## What the task requires
Start at the top of the records below and copy them exactly to the end.

## Exercise data

(* ===== verification/Scoring.v ===== *)
(** * Peer scoring

    sync/src/scoring.rs and scoring/ema.rs: the scores that value sync gives
    its peers from the results of their requests, and the choice of a peer.
    A score is an IEEE 754 binary64 number, computed with the specification of
    floating-point arithmetic of the standard library (rounding to nearest,
    ties to even). The clock, the random number generator, the sampling of a
    weighted index and [f64::exp] are parameters. *)

From Stdlib Require Import SpecFloat.
From S2P Require Import Prelude.

(** ** Binary64 numbers *)

Abbreviation f64 := spec_float.

Definition f64_prec : Z := 53.
Definition f64_emax : Z := 1024.

Definition f64_add : f64 -> f64 -> f64 := SFadd f64_prec f64_emax.
Definition f64_sub : f64 -> f64 -> f64 := SFsub f64_prec f64_emax.
Definition f64_mul : f64 -> f64 -> f64 := SFmul f64_prec f64_emax.
Definition f64_div : f64 -> f64 -> f64 := SFdiv f64_prec f64_emax.

(** [n as f64]. *)
Definition f64_of_N (n : N) : f64 := binary_normalize f64_prec f64_emax (Z.of_N n) 0 false.

Definition f64_zero : f64 := S754_zero false.
Definition f64_one : f64 := f64_of_N 1.

(** The literal [n / d]: division is correctly rounded, as literals are. *)
Definition f64_lit (n d : N) : f64 := f64_div (f64_of_N n) (f64_of_N d).

(** [f64::max]: a NaN loses against a number. *)
Definition f64_max (x y : f64) : f64 :=
  match x, y with
  | S754_nan, _ => y
  | _, S754_nan => x
  | _, _ => if SFltb x y then y else x
  end.

(** [(0.0..=1.0).contains(&x)]. *)
Definition in_unit (x : f64) : bool := SFleb f64_zero x && SFleb x f64_one.

(** ** Durations: nanoseconds *)

Definition Duration : Type := N.
Definition Instant : Type := N.

Definition as_secs_f64 (d : Duration) : f64 :=
  f64_add (f64_of_N (d / 1000000000)) (f64_div (f64_of_N (d mod 1000000000)) (f64_of_N 1000000000)).
Definition from_secs (n : N) : Duration := (n * 1000000000)%N.

(** ** The environment

    Reading the clock and drawing a random index change the environment.
    [weighted_index ws] is [WeightedIndex::new(ws)] followed by [sample]: it is
    [None] where [new] fails. *)
Class Environment : Type := {
  Clock : Type;
  instant_now : Clock -> Instant * Clock;
  Rng : Type;
  weighted_index : list f64 -> Rng -> option (nat * Rng);
  f64_exp : f64 -> f64;
}.

(** ** Results and strategies *)

Module SyncResult.
Inductive t : Type :=
  | Success (response_time : Duration)
  | Timeout
  | Failure.
End SyncResult.

Abbreviation Score := f64.

Class ScoringStrategy (PeerId S : Type) : Type := {
  initial_score : S -> PeerId -> Score;
  strategy_update_score : S -> Score -> SyncResult.t -> S * Score;
}.

(** The contract in the trait's documentation: scores are in [0.0..=1.0]. *)
Class ScoringLaws (PeerId S : Type) `{ScoringStrategy PeerId S} (ok : S -> Prop) : Prop := {
  initial_score_unit s p : ok s -> in_unit (initial_score s p) = true;
  update_score_ok s x r : ok s -> ok (strategy_update_score s x r).1;
  update_score_unit s x r : ok s -> in_unit x = true ->
    in_unit (strategy_update_score s x r).2 = true;
}.

(** ** Exponential moving averages (ema.rs) *)

Module Ema.

Record t : Type := mk {
  alpha_success : f64;
  alpha_timeout : f64;
  alpha_failure : f64;
  slow_threshold : Duration;
}.

Definition new (alpha_success alpha_timeout alpha_failure : f64) (slow_threshold : Duration) : outcome t :=
  _ ← assert_that (in_unit alpha_success) "alpha_success must be between 0.0 and 1.0";
  _ ← assert_that (in_unit alpha_timeout) "alpha_timeout must be between 0.0 and 1.0";
  _ ← assert_that (in_unit alpha_failure) "alpha_failure must be between 0.0 and 1.0";
  _ ← assert_that (SFltb f64_zero (as_secs_f64 slow_threshold)) "slow_threshold must be greater than zero";
  Ret (mk alpha_success alpha_timeout alpha_failure slow_threshold).

Definition default : outcome t :=
  new (f64_lit 2 10) (f64_lit 1 10) (f64_lit 15 100) (from_secs 1).

Section ema.
Context {Env : Environment} {PeerId : Type}.

Definition quality (self : t) (response_time : Duration) : f64 :=
  if (response_time <? self.(slow_threshold))%N then f64_one
  else f64_exp (f64_div (SFopp (as_secs_f64 response_time)) (as_secs_f64 self.(slow_threshold))).

Definition update_score (self : t) (previous_score : Score) (result : SyncResult.t) : Score :=
  match result with
  | SyncResult.Success response_time =>
      f64_add (f64_mul self.(alpha_success) (quality self response_time))
              (f64_mul (f64_sub f64_one self.(alpha_success)) previous_score)
  | SyncResult.Timeout => f64_mul (f64_sub f64_one self.(alpha_timeout)) previous_score
  | SyncResult.Failure => f64_mul (f64_sub f64_one self.(alpha_failure)) previous_score
  end.

#[global] Instance strategy : ScoringStrategy PeerId t := {
  initial_score _ _ := f64_lit 1 2;
  strategy_update_score self x r := (self, update_score self x r);
}.

End ema.
End Ema.

(** ** The scorer *)

Module PeerScore.
Record t : Type := mk { score : Score; last_update : Instant }.

(** [PeerScore::new]. *)
Definition new `{Environment} (score : Score) (clock : Clock) : t * Clock :=
  let '(now, clock) := instant_now clock in (mk score now, clock).
End PeerScore.

Module PeerScorer.
Record t {PeerId S : Type} `{EqDecision PeerId, !Countable PeerId} : Type := mk {
  scores : gmap PeerId PeerScore.t;
  strategy : S;
}.
Arguments t PeerId S {_ _}.
Arguments mk {PeerId S _ _} scores strategy.
Arguments scores {PeerId S _ _} self : rename.
Arguments strategy {PeerId S _ _} self : rename.

Section scorer.
Context {Env : Environment} {PeerId S : Type} `{EqDecision PeerId, !Countable PeerId}.
Context {Str : ScoringStrategy PeerId S}.
Implicit Types (self : t PeerId S).

Definition new (strategy : S) : t PeerId S := mk ∅ strategy.

Definition get_score self (peer_id : PeerId) : Score :=
  match self.(scores) !! peer_id with
  | Some p => p.(PeerScore.score)
  | None => initial_score self.(strategy) peer_id
  end.

(** [scores.entry(peer_id).or_insert_with(...)]. *)
Definition entry self (peer_id : PeerId) (clock : Clock) : PeerScore.t * Clock :=
  match self.(scores) !! peer_id with
  | Some p => (p, clock)
  | None => PeerScore.new (initial_score self.(strategy) peer_id) clock
  end.

Definition update_score self (peer_id : PeerId) (result : SyncResult.t) (clock : Clock)
    : t PeerId S * Clock :=
  let '(peer_score, clock) := entry self peer_id clock in
  let '(strategy, new_score) :=
    strategy_update_score self.(strategy) peer_score.(PeerScore.score) result in
  let '(now, clock) := instant_now clock in
  (mk (<[peer_id := PeerScore.mk new_score now]> self.(scores)) strategy, clock).

(** Panics if the sampled index is out of bounds. *)
Definition select_peer self (peers : list PeerId) (rng : Rng) : outcome (option PeerId * Rng) :=
  match peers with
  | [] => Ret (None, rng)
  | _ =>
      match weighted_index ((fun id => f64_max (get_score self id) f64_zero) <$> peers) rng with
      | None => Ret (None, rng)
      | Some (index, rng) =>
          _ ← assert_that (Nat.ltb index (length peers)) "Index out of bounds";
          Ret (peers !! index, rng)
      end
  end.

(** [Instant::duration_since] saturates at zero. *)
Definition reset_inactive_peers_scores self (inactive_threshold : Duration) (clock : Clock)
    : t PeerId S * Clock :=
  let '(now, clock) := instant_now clock in
  (mk (filter (fun kv => now - kv.2.(PeerScore.last_update) < inactive_threshold)%N self.(scores))
      self.(strategy), clock).

End scorer.
End PeerScorer.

## Answer space
(* ===== verification/Scoring.v ===== *)
(** * Peer scoring

    sync/src/scoring.rs and scoring/ema.rs: the scores that value sync gives
    its peers from the results of their requests, and the choice of a peer.
    A score is an IEEE 754 binary64 number, computed with the specification of
    floating-point arithmetic of the standard library (rounding to nearest,
    ties to even). The clock, the random number generator, the sampling of a
    weighted index and [f64::exp] are parameters. *)

From Stdlib Require Import SpecFloat.
From S2P Require Import Prelude.

(** ** Binary64 numbers *)

Abbreviation f64 := spec_float.

Definition f64_prec : Z := 53.
Definition f64_emax : Z := 1024.

Definition f64_add : f64 -> f64 -> f64 := SFadd f64_prec f64_emax.
Definition f64_sub : f64 -> f64 -> f64 := SFsub f64_prec f64_emax.
Definition f64_mul : f64 -> f64 -> f64 := SFmul f64_prec f64_emax.
Definition f64_div : f64 -> f64 -> f64 := SFdiv f64_prec f64_emax.

(** [n as f64]. *)
Definition f64_of_N (n : N) : f64 := binary_normalize f64_prec f64_emax (Z.of_N n) 0 false.

Definition f64_zero : f64 := S754_zero false.
Definition f64_one : f64 := f64_of_N 1.

(** The literal [n / d]: division is correctly rounded, as literals are. *)
Definition f64_lit (n d : N) : f64 := f64_div (f64_of_N n) (f64_of_N d).

(** [f64::max]: a NaN loses against a number. *)
Definition f64_max (x y : f64) : f64 :=
  match x, y with
  | S754_nan, _ => y
  | _, S754_nan => x
  | _, _ => if SFltb x y then y else x
  end.

(** [(0.0..=1.0).contains(&x)]. *)
Definition in_unit (x : f64) : bool := SFleb f64_zero x && SFleb x f64_one.

(** ** Durations: nanoseconds *)

Definition Duration : Type := N.
Definition Instant : Type := N.

Definition as_secs_f64 (d : Duration) : f64 :=
  f64_add (f64_of_N (d / 1000000000)) (f64_div (f64_of_N (d mod 1000000000)) (f64_of_N 1000000000)).
Definition from_secs (n : N) : Duration := (n * 1000000000)%N.

(** ** The environment

    Reading the clock and drawing a random index change the environment.
    [weighted_index ws] is [WeightedIndex::new(ws)] followed by [sample]: it is
    [None] where [new] fails. *)
Class Environment : Type := {
  Clock : Type;
  instant_now : Clock -> Instant * Clock;
  Rng : Type;
  weighted_index : list f64 -> Rng -> option (nat * Rng);
  f64_exp : f64 -> f64;
}.

(** ** Results and strategies *)

Module SyncResult.
Inductive t : Type :=
  | Success (response_time : Duration)
  | Timeout
  | Failure.
End SyncResult.

Abbreviation Score := f64.

Class ScoringStrategy (PeerId S : Type) : Type := {
  initial_score : S -> PeerId -> Score;
  strategy_update_score : S -> Score -> SyncResult.t -> S * Score;
}.

(** The contract in the trait's documentation: scores are in [0.0..=1.0]. *)
Class ScoringLaws (PeerId S : Type) `{ScoringStrategy PeerId S} (ok : S -> Prop) : Prop := {
  initial_score_unit s p : ok s -> in_unit (initial_score s p) = true;
  update_score_ok s x r : ok s -> ok (strategy_update_score s x r).1;
  update_score_unit s x r : ok s -> in_unit x = true ->
    in_unit (strategy_update_score s x r).2 = true;
}.

(** ** Exponential moving averages (ema.rs) *)

Module Ema.

Record t : Type := mk {
  alpha_success : f64;
  alpha_timeout : f64;
  alpha_failure : f64;
  slow_threshold : Duration;
}.

Definition new (alpha_success alpha_timeout alpha_failure : f64) (slow_threshold : Duration) : outcome t :=
  _ ← assert_that (in_unit alpha_success) "alpha_success must be between 0.0 and 1.0";
  _ ← assert_that (in_unit alpha_timeout) "alpha_timeout must be between 0.0 and 1.0";
  _ ← assert_that (in_unit alpha_failure) "alpha_failure must be between 0.0 and 1.0";
  _ ← assert_that (SFltb f64_zero (as_secs_f64 slow_threshold)) "slow_threshold must be greater than zero";
  Ret (mk alpha_success alpha_timeout alpha_failure slow_threshold).

Definition default : outcome t :=
  new (f64_lit 2 10) (f64_lit 1 10) (f64_lit 15 100) (from_secs 1).

Section ema.
Context {Env : Environment} {PeerId : Type}.

Definition quality (self : t) (response_time : Duration) : f64 :=
  if (response_time <? self.(slow_threshold))%N then f64_one
  else f64_exp (f64_div (SFopp (as_secs_f64 response_time)) (as_secs_f64 self.(slow_threshold))).

Definition update_score (self : t) (previous_score : Score) (result : SyncResult.t) : Score :=
  match result with
  | SyncResult.Success response_time =>
      f64_add (f64_mul self.(alpha_success) (quality self response_time))
              (f64_mul (f64_sub f64_one self.(alpha_success)) previous_score)
  | SyncResult.Timeout => f64_mul (f64_sub f64_one self.(alpha_timeout)) previous_score
  | SyncResult.Failure => f64_mul (f64_sub f64_one self.(alpha_failure)) previous_score
  end.

#[global] Instance strategy : ScoringStrategy PeerId t := {
  initial_score _ _ := f64_lit 1 2;
  strategy_update_score self x r := (self, update_score self x r);
}.

End ema.
End Ema.

(** ** The scorer *)

Module PeerScore.
Record t : Type := mk { score : Score; last_update : Instant }.

(** [PeerScore::new]. *)
Definition new `{Environment} (score : Score) (clock : Clock) : t * Clock :=
  let '(now, clock) := instant_now clock in (mk score now, clock).
End PeerScore.

Module PeerScorer.
Record t {PeerId S : Type} `{EqDecision PeerId, !Countable PeerId} : Type := mk {
  scores : gmap PeerId PeerScore.t;
  strategy : S;
}.
Arguments t PeerId S {_ _}.
Arguments mk {PeerId S _ _} scores strategy.
Arguments scores {PeerId S _ _} self : rename.
Arguments strategy {PeerId S _ _} self : rename.

Section scorer.
Context {Env : Environment} {PeerId S : Type} `{EqDecision PeerId, !Countable PeerId}.
Context {Str : ScoringStrategy PeerId S}.
Implicit Types (self : t PeerId S).

Definition new (strategy : S) : t PeerId S := mk ∅ strategy.

Definition get_score self (peer_id : PeerId) : Score :=
  match self.(scores) !! peer_id with
  | Some p => p.(PeerScore.score)
  | None => initial_score self.(strategy) peer_id
  end.

(** [scores.entry(peer_id).or_insert_with(...)]. *)
Definition entry self (peer_id : PeerId) (clock : Clock) : PeerScore.t * Clock :=
  match self.(scores) !! peer_id with
  | Some p => (p, clock)
  | None => PeerScore.new (initial_score self.(strategy) peer_id) clock
  end.

Definition update_score self (peer_id : PeerId) (result : SyncResult.t) (clock : Clock)
    : t PeerId S * Clock :=
  let '(peer_score, clock) := entry self peer_id clock in
  let '(strategy, new_score) :=
    strategy_update_score self.(strategy) peer_score.(PeerScore.score) result in
  let '(now, clock) := instant_now clock in
  (mk (<[peer_id := PeerScore.mk new_score now]> self.(scores)) strategy, clock).

(** Panics if the sampled index is out of bounds. *)
Definition select_peer self (peers : list PeerId) (rng : Rng) : outcome (option PeerId * Rng) :=
  match peers with
  | [] => Ret (None, rng)
  | _ =>
      match weighted_index ((fun id => f64_max (get_score self id) f64_zero) <$> peers) rng with
      | None => Ret (None, rng)
      | Some (index, rng) =>
          _ ← assert_that (Nat.ltb index (length peers)) "Index out of bounds";
          Ret (peers !! index, rng)
      end
  end.

(** [Instant::duration_since] saturates at zero. *)
Definition reset_inactive_peers_scores self (inactive_threshold : Duration) (clock : Clock)
    : t PeerId S * Clock :=
  let '(now, clock) := instant_now clock in
  (mk (filter (fun kv => now - kv.2.(PeerScore.last_update) < inactive_threshold)%N self.(scores))
      self.(strategy), clock).

End scorer.
End PeerScorer.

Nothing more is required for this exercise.